Patch ASAP: Critical Citrix, VMware Bugs Threaten Remote Workspaces With Takeover

Hole-y software alert, Batman: Cybercriminal faves Citrix Gateway and VMware Workspace ONE have authentication-bypass bugs that could offer up total access to attackers.

ticking stop watch indicating shrinking lead time
Source: Olivier LeMoal via Alamy Stock Photo

Critical authentication-bypass vulnerabilities in Citrix and VMware offerings are threatening devices running remote workspaces with complete takeover, the vendors warned this week.

Admins should prioritize patching, given the history of exploitation that both vendors have. Both disclosures prompted CISA alerts on Wednesday.

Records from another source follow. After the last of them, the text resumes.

Lemma collect_userIds_fold (messages : list SlackMessage) :
  forall acc,
    NoDup acc ->
    let ids := fold_left (fun userIds msg =>
                            match msg_user msg with
                            | Some u => if truthy_str u then set_add u userIds else userIds
                            | None => userIds
                            end) messages acc in
    NoDup ids
    /\ forall u, In u ids
                 <-> In u acc
                     \/ exists msg, In msg messages /\ msg_user msg = Some u
                                    /\ truthy_str u = true.
Proof.
  induction messages as [| msg messages IH]; intros acc Hacc; cbv zeta; simpl.
  - split; [exact Hacc |]. intros u. split; [now left |].
    intros [Hin | (msg & [] & _)]. exact Hin.
  - set (acc' := match msg_user msg with
                 | Some u => if truthy_str u then set_add u acc else acc
                 | None => acc
                 end).
    assert (Hacc' : NoDup acc').
    { subst acc'. destruct (msg_user msg) as [u |]; [| exact Hacc].
      destruct (truthy_str u); [now apply NoDup_set_add | exact Hacc]. }
    destruct (IH acc' Hacc') as [Hnd Hin]. split; [exact Hnd |].
    intros u. rewrite Hin. subst acc'. split.
    + intros [Hu | (m & Hm & Hmu & Ht)].
      * destruct (msg_user msg) as [u' |] eqn:Eu; [| now left].
        destruct (truthy_str u') eqn:Et; [| now left].
        apply In_set_add in Hu as [-> | Hu]; [| now left].
        right. exists msg. auto.
      * right. exists m. auto.
    + intros [Hu | (m & [<- | Hm] & Hmu & Ht)].
      * left. destruct (msg_user msg) as [u' |]; [| exact Hu].
        destruct (truthy_str u'); [| exact Hu]. apply In_set_add. now right.
      * left. rewrite Hmu, Ht. apply In_set_add. now left.
      * right. exists m. auto.
Qed.

Lemma collect_userIds_spec (messages : list SlackMessage) :
  NoDup (collect_userIds messages)
  /\ forall u, In u (collect_userIds messages)
               <-> exists msg, In msg messages /\ msg_user msg = Some u
                               /\ truthy_str u = true.
Proof.
  destruct (collect_userIds_fold messages [] (NoDup_nil _)) as [Hnd Hin].
  split; [exact Hnd |]. intros u. unfold collect_userIds. rewrite (Hin u).
  split; [intros [[] | H]; exact H | now right].
Qed.

(** The requests of [getUsersInfo] are its lookups and nothing else. *)
Lemma getUsersInfo_loop_requests w this userIds :
  forall users h,
    all_requests (snd (getUsersInfo_loop w this userIds users h))
    = map (fun c => ("users.info", fst c, snd c))
          (lookups (snd (getUsersInfo_loop w this userIds users h)))
    /\ exits (snd (getUsersInfo_loop w this userIds users h)) = [].
Proof.
  induction userIds as [| userId rest IH]; intros users h.
  - split; reflexivity.
  - rewrite getUsersInfo_loop_step. cbv zeta. cbn [snd].
    set (r := fst (getUserInfo w this userId h)).
    set (evs1 := (snd (getUserInfo w this userId h) ++ _)%list).
    set (users1 := match resolved r with Some u => _ | None => _ end).
    destruct (IH users1 (h ++ evs1)%list) as [IHr IHe].
    unfold all_requests, exits, lookups, requests_of in *.
    rewrite !collect_app, IHr, IHe. subst evs1. rewrite !collect_app.
    unfold getUserInfo in *.
    rewrite !collect_request by above_more.
    rewrite (collect_request _ w this "users.info" (user_param userId) h)
      by (intros [] ?; simpl in *; try reflexivity; discriminate).
    fold r. destruct (is_ok r); split; reflexivity.
Qed.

Citrix Gateway: A Perfect Avenue for Infesting Orgs

As for Citrix, a critical bug tracked as CVE-2022-27510 (with a CVSS vulnerability-severity score of 9.8 out of 10) allows unauthenticated access to Citrix Gateway when the appliance is used as an SSL VPN solution. In that configuration, it gives access to internal company applications from any device via the Internet, and it offers single sign-on across applications and devices. In other words, the flaw would give a successful attacker the means to easily gain initial access, then burrow deeper into an organization's cloud footprint and wreak havoc across the network.

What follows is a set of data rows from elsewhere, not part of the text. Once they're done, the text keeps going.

(** X14: the name, the status text, the ports, the image and the size of
    every record of a view are trimmed: none of them starts or ends with
    white space, whatever the runtime printed around the columns. *)
Theorem view_fields_trimmed isoformat (probe : RunOutcome) (s : State) :
  Forall (λ item, trimmed item.1
                  ∧ trimmed (status_text item.2)
                  ∧ trimmed (ports item.2)
                  ∧ trimmed (image item.2)
                  ∧ trimmed (size item.2))
    (result (get_all_container_status isoformat probe) s).
Proof.
  destruct probe as [rc out err|exc]; [|by constructor].
  unfold result. cbn [get_all_container_status].
  destruct (rc =? 0)%Z; [|by constructor].
  apply parse_lines_Forall; [|by constructor].
  intros line cs s0 Hw Hb.
  unfold result. rewrite parse_line_row by done. cbn [fst].
  eexists _, _. split; [done|].
  cbn [fst snd status_text ports image size].
  split_and!; apply strip_trimmed.
Qed.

Citrix also noted in the advisory that its Application Delivery Controller (ADC) product, which is used to provide admin visibility into applications across multiple cloud instances, is vulnerable to remote desktop takeover (CVE-2022-27513, CVSS 8.3), and brute force protection bypass (CVE-2022-27516, CVSS 5.3).

Tenable researcher Satnam Narang noted that Citrix Gateway and ADC, thanks to how many parts of an organization they provide entrée into, are always favorite targets for cybercriminals, so patching now is important.

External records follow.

Lemma drop_append (s1 s2 : string) : drop (String.length s1) (s1 ++ s2) = s2.
Proof. induction s1 as [|c s1 IH]; simpl; [now destruct s2 | assumption]. Qed.

Lemma bits_only_append (s1 s2 : string) :
  bits_only (s1 ++ s2) = bits_only s1 && bits_only s2.
Proof.
  induction s1 as [|c s1 IH]; simpl; [reflexivity|].
  rewrite IH. now rewrite andb_assoc.
Qed.

Lemma bits_only_take (n : nat) :
  forall s, bits_only s = true -> bits_only (take n s) = true.
Proof.
  induction n as [|n IH]; intros [|c s] Hs; simpl in *; try reflexivity.
  apply andb_true_iff in Hs. destruct Hs as [-> Hs]. simpl. now apply IH.
Qed.

Lemma bits_only_drop (n : nat) :
  forall s, bits_only s = true -> bits_only (drop n s) = true.
Proof.
  induction n as [|n IH]; intros [|c s] Hs; simpl in *; try assumption.
  apply andb_true_iff in Hs. destruct Hs as [_ Hs]. now apply IH.
Qed.

Lemma concat_empty_cons (s : string) (l : list string) :
  String.concat "" (s :: l) = s ++ String.concat "" l.
Proof.
  destruct l as [|s' l]; simpl; [now rewrite append_empty_r | reflexivity].
Qed.

Lemma concat_empty_app (l1 l2 : list string) :
  String.concat "" (l1 ++ l2)%list
  = String.concat "" l1 ++ String.concat "" l2.
Proof.
  induction l1 as [|s l1 IH]; [reflexivity|].
  change ((s :: l1) ++ l2)%list with (s :: (l1 ++ l2))%list.
  now rewrite !concat_empty_cons, IH, append_assoc.
Qed.

(** ** Chunks and their values *)

(** The loop of lines 84-89 appends the contribution of each chunk. *)
Lemma decode_fold (chunks : list string) :
  forall result,
    fold_left
      (fun result chunk =>
         match parseInt2 chunk with
         | Some charCode =>
             if (charCode >=? 32) && (charCode <=? 126)
             then result ++ fromCharCode charCode
             else result
         | None => result
         end)
      chunks result
    = result ++ String.concat "" (map appended chunks).
Proof.
  induction chunks as [|chunk chunks IH]; intros result.
  - simpl. now rewrite append_empty_r.
  - cbn [fold_left map]. rewrite IH, concat_empty_cons, <- append_assoc.
    f_equal. unfold appended.
    destruct (parseInt2 chunk) as [charCode|];
      [destruct ((charCode >=? 32) && (charCode <=? 126))|];
      now rewrite ?append_empty_r.
Qed.

Lemma decodeChunks_concat (chunks : list string) :
  decodeChunks chunks = String.concat "" (map appended (firstn 20 chunks)).
Proof. unfold decodeChunks. now rewrite decode_fold. Qed.

Lemma parse_bits_upper (s : string) :
  forall acc, 0 <= acc ->
    0 <= parse_bits acc s < (acc + 1) * 2 ^ Z.of_nat (String.length s).
Proof.
  induction s as [|c s IH]; intros acc Hacc.
  - simpl. lia.
  - cbn [parse_bits String.length]. rewrite Nat2Z.inj_succ, Z.pow_succ_r by lia.
    assert (0 < 2 ^ Z.of_nat (String.length s)) as Hpow
      by (apply Z.pow_pos_nonneg; lia).
    unfold bit_of.
    destruct (Ascii.eqb c "0"); [|destruct (Ascii.eqb c "1")].
    + specialize (IH (2 * acc + 0) ltac:(lia)). nia.
    + specialize (IH (2 * acc + 1) ltac:(lia)). nia.
    + nia.
Qed.

Lemma parse_bits_binary (s : string) :
  forall acc, bits_only s = true ->
    parse_bits acc s = acc * 2 ^ Z.of_nat (String.length s) + binary_value s.
Proof.
  induction s as [|c s IH]; intros acc Hs.
  - simpl. lia.
  - cbn [parse_bits String.length binary_value bits_only] in *.
    rewrite Nat2Z.inj_succ, Z.pow_succ_r by lia.
    apply andb_true_iff in Hs. destruct Hs as [Hc Hs].
    unfold bit_of.
    destruct (Ascii.eqb c "0") eqn:H0, (Ascii.eqb c "1") eqn:H1;
      try discriminate.
    + apply Ascii.eqb_eq in H0, H1. congruence.
    + rewrite IH by assumption. lia.
    + rewrite IH by assumption. lia.
Qed.

(** A short chunk is worth less than 32 and adds nothing. *)
Lemma appended_short (chunk : string) :
  (String.length chunk <= 5)%nat -> appended chunk = "".
Proof.
  intros Hlen. unfold appended, parseInt2.
  destruct chunk as [|c rest]; [reflexivity|].
  destruct (bit_of c); [|reflexivity].
  pose proof (parse_bits_upper (String c rest) 0 ltac:(lia)) as Hup.
  assert (2 ^ Z.of_nat (String.length (String c rest)) <= 2 ^ 5) as Hpow
    by (apply Z.pow_le_mono_r; lia).
  destruct (parse_bits 0 (String c rest) >=? 32) eqn:Hge; [|reflexivity].
  rewrite Z.geb_leb in Hge. apply Z.leb_le in Hge. lia.
Qed.

(** On a non-empty chunk of binary digits the source and the specification
    agree. *)
Lemma appended_bits (chunk : string) :
  bits_only chunk = true -> chunk <> "" -> appended chunk = chunk_char chunk.
Proof.
  intros Hbits Hne.
  destruct chunk as [|c rest]; [congruence|].
  assert (exists b, bit_of c = Some b) as [b Hb].
  { simpl in Hbits. apply andb_true_iff in Hbits. destruct Hbits as [Hc _].
    unfold bit_of. destruct (Ascii.eqb c "0"); [now exists 0|].
    simpl in Hc. rewrite Hc. now exists 1. }
  unfold appended, parseInt2. rewrite Hb.
  rewrite parse_bits_binary by assumption.
  rewrite Z.mul_0_l, Z.add_0_l, Z.geb_leb. reflexivity.
Qed.

Lemma match_1_8_from_empty (fuel : nat) : match_1_8_from fuel "" = [].
Proof. now destruct fuel. Qed.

"Citrix ADC and Gateways have been routinely targeted by a number of threat actors over the last few years through the exploitation of CVE-2019-19781, a critical path traversal vulnerability that was first disclosed in December 2019 and subsequently exploited beginning in January 2020 after exploit scripts for the flaw became publicly available," he wrote in a Wednesday blog.

"CVE-2019-19781 has been leveraged by state-sponsored threat actors with ties to China and Iran, as part of ransomware attacks against various entities including the healthcare sector, and was recently included as part of an updated list of the top vulnerabilities exploited by the People’s Republic of China state-sponsored actors from early October," Narang continued.

Users should update ASAP to Gateway versions 13.1-33.47, 13.0-88.12, and 12.1-65.21 to patch the latest issues.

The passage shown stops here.